* **What you need to do**
When you reach the line in the data below that contains "node_set_lookup in HM.", please start repeating lines exactly, and stop after the line that contains "M HM. unfold", repeating nothing else.

══ Data for the task

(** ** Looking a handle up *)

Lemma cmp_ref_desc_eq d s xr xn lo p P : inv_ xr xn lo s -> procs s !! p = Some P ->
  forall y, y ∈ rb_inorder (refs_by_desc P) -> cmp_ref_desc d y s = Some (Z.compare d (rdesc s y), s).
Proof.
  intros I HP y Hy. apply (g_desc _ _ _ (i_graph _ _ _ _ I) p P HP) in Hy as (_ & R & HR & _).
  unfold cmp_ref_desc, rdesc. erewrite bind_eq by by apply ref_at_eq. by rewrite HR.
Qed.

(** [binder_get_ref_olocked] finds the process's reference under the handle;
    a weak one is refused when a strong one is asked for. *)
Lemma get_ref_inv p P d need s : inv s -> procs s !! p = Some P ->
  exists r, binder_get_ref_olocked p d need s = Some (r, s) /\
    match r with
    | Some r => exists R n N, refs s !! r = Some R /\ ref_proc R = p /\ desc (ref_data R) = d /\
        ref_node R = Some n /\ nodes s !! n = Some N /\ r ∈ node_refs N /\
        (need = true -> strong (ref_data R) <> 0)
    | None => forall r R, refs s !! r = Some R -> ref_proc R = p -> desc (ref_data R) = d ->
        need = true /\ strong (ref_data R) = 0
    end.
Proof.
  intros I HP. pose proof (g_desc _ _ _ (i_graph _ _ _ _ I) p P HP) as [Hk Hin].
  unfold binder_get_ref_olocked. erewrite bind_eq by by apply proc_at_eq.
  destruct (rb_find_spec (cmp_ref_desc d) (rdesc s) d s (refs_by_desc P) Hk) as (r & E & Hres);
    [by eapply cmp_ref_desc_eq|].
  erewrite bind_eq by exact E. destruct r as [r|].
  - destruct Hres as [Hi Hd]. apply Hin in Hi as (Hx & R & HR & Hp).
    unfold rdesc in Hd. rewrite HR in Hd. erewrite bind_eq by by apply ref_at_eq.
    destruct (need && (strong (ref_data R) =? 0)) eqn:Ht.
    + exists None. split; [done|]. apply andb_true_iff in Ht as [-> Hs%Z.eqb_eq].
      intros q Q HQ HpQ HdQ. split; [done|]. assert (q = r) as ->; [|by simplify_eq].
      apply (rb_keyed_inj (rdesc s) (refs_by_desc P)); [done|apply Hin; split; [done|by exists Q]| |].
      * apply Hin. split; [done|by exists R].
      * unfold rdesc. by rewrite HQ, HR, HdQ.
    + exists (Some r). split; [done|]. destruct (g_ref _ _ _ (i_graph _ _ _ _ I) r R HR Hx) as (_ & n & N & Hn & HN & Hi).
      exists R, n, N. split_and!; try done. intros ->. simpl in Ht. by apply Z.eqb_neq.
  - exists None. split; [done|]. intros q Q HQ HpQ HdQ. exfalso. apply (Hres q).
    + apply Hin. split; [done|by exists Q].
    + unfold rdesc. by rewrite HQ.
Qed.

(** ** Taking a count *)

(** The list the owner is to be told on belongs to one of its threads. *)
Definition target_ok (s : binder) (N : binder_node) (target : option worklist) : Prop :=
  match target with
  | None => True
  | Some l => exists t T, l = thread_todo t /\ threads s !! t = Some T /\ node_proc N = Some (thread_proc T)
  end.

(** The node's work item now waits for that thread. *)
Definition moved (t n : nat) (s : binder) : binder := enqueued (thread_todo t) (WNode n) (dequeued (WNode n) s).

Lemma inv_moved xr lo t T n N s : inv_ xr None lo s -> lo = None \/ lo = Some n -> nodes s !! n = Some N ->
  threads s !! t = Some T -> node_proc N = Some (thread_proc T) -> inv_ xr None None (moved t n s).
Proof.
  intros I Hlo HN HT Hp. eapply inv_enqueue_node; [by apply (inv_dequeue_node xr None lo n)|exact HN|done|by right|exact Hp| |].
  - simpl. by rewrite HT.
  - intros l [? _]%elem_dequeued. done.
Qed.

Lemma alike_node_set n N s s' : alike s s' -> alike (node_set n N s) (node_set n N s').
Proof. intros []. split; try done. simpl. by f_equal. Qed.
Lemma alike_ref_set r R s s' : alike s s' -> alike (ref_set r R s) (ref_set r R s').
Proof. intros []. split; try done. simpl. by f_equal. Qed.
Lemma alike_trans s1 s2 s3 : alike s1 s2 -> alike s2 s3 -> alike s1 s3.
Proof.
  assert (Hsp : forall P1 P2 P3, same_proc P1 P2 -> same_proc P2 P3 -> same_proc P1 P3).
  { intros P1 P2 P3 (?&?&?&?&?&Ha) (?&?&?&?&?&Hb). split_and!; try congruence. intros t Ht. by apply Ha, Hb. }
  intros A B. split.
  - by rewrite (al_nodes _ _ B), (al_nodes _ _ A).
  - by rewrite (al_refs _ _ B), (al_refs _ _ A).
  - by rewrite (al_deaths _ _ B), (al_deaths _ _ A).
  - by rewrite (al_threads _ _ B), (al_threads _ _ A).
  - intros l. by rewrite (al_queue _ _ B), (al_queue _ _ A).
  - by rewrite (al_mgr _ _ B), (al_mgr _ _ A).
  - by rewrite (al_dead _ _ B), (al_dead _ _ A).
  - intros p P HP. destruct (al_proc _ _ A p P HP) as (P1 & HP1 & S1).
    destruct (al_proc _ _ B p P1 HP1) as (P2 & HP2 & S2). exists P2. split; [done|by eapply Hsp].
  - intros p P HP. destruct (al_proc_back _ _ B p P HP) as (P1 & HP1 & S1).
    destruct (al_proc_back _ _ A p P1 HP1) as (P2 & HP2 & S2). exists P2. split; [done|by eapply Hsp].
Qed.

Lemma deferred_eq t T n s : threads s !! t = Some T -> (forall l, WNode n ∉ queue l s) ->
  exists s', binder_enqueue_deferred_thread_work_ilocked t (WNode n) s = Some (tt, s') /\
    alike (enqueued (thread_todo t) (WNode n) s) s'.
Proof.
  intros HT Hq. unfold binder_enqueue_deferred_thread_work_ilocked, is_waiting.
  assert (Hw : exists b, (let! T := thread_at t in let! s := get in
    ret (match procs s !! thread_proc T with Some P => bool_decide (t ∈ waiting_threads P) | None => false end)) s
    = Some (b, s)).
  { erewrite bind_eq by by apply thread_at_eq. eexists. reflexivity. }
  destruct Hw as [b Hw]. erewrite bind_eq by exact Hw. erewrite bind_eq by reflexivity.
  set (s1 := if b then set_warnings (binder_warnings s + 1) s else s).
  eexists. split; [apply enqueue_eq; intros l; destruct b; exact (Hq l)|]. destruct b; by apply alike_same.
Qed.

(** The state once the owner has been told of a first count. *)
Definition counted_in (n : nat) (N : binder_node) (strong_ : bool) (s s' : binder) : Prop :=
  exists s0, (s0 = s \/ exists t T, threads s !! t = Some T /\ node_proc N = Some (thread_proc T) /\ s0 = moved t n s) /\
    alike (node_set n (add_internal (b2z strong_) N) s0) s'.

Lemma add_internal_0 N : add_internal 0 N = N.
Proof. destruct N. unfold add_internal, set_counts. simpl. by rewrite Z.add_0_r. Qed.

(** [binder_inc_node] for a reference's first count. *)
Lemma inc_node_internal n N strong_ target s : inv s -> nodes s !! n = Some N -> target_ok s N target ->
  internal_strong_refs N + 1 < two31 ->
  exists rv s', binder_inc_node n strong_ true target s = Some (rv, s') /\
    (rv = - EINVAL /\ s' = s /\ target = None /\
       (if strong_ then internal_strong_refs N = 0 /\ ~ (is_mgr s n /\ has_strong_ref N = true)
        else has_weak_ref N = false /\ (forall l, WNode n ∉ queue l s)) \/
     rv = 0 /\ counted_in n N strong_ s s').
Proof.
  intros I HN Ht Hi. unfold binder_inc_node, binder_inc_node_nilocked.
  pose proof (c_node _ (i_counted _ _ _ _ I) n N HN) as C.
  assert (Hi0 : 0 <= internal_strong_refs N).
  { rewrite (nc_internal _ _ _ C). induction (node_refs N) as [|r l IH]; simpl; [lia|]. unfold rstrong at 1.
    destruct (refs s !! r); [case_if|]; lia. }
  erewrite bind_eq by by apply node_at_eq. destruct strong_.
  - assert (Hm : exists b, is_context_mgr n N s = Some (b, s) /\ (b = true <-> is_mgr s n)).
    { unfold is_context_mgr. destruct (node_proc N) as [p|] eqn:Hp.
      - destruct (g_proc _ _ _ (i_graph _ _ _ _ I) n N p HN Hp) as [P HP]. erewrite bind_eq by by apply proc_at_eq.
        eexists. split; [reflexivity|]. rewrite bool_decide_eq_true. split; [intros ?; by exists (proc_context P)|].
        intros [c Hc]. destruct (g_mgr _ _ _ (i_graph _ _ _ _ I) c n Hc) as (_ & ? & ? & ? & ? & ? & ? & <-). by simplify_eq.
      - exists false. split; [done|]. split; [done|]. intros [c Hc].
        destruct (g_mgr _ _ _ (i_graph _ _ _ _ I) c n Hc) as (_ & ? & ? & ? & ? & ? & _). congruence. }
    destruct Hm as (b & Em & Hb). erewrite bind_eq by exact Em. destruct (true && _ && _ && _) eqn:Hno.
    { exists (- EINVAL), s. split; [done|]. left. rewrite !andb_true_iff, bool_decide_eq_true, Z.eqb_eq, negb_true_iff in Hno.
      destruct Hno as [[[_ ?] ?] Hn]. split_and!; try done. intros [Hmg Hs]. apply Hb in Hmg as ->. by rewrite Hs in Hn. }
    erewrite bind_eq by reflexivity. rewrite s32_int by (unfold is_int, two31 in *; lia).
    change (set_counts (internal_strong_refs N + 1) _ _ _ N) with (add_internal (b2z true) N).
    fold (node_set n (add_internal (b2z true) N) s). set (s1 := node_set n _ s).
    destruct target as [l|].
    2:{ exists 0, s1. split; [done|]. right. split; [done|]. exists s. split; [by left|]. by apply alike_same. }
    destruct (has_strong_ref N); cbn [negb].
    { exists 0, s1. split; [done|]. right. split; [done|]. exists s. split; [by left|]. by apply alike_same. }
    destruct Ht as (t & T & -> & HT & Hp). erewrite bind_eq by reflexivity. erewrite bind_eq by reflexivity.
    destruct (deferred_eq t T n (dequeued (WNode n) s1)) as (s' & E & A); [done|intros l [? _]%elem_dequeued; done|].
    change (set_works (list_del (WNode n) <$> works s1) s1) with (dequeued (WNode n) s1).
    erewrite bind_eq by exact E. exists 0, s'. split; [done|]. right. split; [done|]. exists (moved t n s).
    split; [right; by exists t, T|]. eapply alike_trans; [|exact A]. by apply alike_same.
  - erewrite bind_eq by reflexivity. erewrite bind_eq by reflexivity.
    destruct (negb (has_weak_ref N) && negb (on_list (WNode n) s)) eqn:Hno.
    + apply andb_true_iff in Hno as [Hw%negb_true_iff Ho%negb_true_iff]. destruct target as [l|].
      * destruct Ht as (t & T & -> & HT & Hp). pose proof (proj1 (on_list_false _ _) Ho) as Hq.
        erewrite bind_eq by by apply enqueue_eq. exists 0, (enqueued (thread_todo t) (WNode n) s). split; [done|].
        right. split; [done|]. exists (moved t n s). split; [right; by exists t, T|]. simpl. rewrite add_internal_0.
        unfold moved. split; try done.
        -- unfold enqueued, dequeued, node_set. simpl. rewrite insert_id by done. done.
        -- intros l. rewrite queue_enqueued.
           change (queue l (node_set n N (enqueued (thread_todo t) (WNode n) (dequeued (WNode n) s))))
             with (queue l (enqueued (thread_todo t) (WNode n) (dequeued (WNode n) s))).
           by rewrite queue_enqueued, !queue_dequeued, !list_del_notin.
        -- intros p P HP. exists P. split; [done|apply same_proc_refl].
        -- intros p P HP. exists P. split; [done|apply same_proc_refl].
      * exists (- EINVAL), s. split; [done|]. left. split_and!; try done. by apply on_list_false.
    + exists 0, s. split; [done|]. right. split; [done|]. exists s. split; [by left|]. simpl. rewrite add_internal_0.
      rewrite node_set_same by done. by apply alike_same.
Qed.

════
══ Data for the task

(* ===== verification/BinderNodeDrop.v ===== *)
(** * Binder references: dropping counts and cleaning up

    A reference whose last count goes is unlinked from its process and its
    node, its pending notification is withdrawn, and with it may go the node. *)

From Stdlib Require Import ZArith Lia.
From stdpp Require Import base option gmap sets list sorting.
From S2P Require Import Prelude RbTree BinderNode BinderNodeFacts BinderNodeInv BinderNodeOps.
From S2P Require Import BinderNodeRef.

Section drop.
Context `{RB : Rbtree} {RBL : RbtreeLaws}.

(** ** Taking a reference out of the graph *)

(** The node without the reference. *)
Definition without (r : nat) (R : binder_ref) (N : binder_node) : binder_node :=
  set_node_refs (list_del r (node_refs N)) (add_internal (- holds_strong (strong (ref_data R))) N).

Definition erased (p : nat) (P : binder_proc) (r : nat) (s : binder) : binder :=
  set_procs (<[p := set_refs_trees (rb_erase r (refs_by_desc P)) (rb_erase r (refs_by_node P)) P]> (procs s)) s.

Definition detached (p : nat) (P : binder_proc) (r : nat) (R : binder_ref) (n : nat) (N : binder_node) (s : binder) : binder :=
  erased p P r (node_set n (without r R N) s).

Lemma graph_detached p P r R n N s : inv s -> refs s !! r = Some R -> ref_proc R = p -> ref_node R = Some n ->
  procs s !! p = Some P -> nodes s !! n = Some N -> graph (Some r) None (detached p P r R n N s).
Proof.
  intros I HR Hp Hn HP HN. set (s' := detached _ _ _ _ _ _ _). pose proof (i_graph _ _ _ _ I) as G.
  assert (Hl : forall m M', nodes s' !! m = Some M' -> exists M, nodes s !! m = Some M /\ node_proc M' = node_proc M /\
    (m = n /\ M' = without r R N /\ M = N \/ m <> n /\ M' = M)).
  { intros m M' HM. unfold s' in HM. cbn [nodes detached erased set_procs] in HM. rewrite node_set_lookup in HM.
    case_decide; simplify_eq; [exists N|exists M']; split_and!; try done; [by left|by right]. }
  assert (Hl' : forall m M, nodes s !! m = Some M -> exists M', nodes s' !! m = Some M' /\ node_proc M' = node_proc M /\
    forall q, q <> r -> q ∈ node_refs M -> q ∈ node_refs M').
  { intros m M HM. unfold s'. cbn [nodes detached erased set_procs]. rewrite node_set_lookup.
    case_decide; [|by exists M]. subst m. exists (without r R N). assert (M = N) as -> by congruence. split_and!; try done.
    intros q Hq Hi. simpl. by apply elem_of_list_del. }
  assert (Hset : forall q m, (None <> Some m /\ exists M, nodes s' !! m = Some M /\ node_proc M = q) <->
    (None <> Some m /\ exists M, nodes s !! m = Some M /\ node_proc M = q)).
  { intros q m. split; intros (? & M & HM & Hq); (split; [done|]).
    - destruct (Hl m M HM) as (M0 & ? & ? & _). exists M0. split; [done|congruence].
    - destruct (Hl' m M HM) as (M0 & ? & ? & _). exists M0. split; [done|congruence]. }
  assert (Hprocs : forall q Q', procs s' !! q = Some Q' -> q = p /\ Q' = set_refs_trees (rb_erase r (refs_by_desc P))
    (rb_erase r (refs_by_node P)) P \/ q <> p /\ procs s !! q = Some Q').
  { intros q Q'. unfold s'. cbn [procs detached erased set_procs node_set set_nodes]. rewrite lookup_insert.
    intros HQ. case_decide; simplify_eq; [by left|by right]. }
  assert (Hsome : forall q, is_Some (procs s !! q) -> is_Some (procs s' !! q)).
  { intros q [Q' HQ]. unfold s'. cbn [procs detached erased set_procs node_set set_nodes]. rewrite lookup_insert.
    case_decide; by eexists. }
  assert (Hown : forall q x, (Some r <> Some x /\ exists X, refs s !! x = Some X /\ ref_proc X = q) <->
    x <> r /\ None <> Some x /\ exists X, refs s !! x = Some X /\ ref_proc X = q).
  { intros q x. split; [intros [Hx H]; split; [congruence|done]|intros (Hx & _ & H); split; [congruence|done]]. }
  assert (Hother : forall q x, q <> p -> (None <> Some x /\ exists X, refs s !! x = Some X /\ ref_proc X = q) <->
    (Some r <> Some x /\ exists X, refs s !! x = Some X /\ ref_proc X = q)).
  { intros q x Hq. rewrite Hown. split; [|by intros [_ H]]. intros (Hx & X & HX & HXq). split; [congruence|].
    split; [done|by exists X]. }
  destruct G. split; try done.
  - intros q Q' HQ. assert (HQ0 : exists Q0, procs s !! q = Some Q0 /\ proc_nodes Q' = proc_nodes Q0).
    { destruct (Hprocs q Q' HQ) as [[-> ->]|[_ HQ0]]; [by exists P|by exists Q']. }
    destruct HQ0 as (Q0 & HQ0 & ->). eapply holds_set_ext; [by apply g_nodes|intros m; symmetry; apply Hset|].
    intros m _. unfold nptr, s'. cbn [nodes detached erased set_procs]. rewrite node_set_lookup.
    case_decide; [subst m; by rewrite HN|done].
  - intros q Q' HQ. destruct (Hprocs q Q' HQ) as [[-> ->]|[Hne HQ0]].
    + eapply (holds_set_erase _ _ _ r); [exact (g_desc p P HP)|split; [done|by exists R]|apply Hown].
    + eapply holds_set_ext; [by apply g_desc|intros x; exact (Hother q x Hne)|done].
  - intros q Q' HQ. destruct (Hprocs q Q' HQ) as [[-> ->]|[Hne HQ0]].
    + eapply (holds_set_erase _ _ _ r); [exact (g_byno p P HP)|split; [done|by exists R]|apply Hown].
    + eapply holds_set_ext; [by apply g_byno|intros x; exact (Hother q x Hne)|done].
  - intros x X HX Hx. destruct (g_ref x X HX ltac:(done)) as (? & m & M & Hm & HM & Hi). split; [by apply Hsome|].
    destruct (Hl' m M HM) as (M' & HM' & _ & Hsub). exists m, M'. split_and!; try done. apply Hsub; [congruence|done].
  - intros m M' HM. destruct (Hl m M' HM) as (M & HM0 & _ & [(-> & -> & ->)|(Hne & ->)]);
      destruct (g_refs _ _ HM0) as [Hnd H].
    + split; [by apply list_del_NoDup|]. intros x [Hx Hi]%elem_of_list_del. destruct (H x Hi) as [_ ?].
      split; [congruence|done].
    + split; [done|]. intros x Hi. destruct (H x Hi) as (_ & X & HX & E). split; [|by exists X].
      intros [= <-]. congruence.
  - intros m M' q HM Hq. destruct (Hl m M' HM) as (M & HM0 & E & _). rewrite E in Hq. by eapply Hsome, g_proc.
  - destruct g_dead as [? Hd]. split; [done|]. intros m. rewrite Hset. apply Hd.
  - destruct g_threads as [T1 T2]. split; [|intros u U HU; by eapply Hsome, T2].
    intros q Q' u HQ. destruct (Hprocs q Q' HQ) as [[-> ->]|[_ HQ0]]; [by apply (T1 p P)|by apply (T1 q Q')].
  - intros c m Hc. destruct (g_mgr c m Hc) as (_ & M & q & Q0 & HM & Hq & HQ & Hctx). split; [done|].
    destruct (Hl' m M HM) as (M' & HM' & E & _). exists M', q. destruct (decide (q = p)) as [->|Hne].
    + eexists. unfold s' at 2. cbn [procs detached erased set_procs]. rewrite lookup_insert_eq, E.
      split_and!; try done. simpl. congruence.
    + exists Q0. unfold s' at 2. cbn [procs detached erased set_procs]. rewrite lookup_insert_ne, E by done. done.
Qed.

════

* **Output for this exercise**
  { intros m M' HM. unfold s' in HM. cbn [nodes detached erased set_procs] in HM. rewrite node_set_lookup in HM.
    case_decide; simplify_eq; [exists N|exists M']; split_and!; try done; [by left|by right]. }
  assert (Hl' : forall m M, nodes s !! m = Some M -> exists M', nodes s' !! m = Some M' /\ node_proc M' = node_proc M /\
    forall q, q <> r -> q ∈ node_refs M -> q ∈ node_refs M').
  { intros m M HM. unfold s'. cbn [nodes detached erased set_procs]. rewrite node_set_lookup.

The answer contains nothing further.